Report back each line of the data that contains the word "mret".

(Stored data)
════════

(** [completion]: the loop body neither awaits nor writes, so the status it
    tests is the same at every turn; [fuel] bounds the number of turns and
    [None] means the loop is still spinning. *)
Fixpoint completion (fuel : nat) (this : job_ref) (w : World)
    : option (Outcome unit * World) :=
  match fuel with
  | O => None
  | S fuel' =>
      match read this ComfyJob.status w with
      | (Return st, w') =>
          if bool_decide (st = running) then completion fuel' this w'
          else Some (Return tt, w')
      | (Throw e, w') => Some (Throw e, w')
      end
  end.

(** [cancel]: past the guard the job has been submitted, so [#parent] and
    [#uid] are assigned; a missing uid is answered with [TypeError]. *)
Definition cancel (this : job_ref) (resp : Response value) : JS unit :=
  st ← read this ComfyJob.status;
  if bool_decide (st ∈ [cancelled; failed; completed; building]) then mret tt
  else
    p ← read_parent this;
    u ← read this ComfyJob.uid;
    match u with
    | Some id => delete_queue_entries p [id] resp;; mret tt
    | None => throw TypeError
    end.

(** ** Runs *)

(** What can happen to a world: the program constructs objects and calls
    methods, the backend answers requests and pushes frames. *)
Inductive Op : Type :=
  | NewClient (endpoint : string) (secure : bool) (uuid : string)
  | NewJob (wk : value)
  | CloneJob (j : job_ref)
  | QueueJob (j : job_ref) (parent : client_ref) (callbacks : Callbacks.t)
             (resp : Response PromptReply)
  | CancelJob (j : job_ref) (resp : Response value)
  | Message (c : client_ref) (data : Frame)
  | ClearQueue (c : client_ref) (resp : Response value)
  | DeleteQueueEntries (c : client_ref) (entries : list string)
                       (resp : Response value).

════════

— Answer for the task —
  if bool_decide (st ∈ [cancelled; failed; completed; building]) then mret tt
    | Some id => delete_queue_entries p [id] resp;; mret tt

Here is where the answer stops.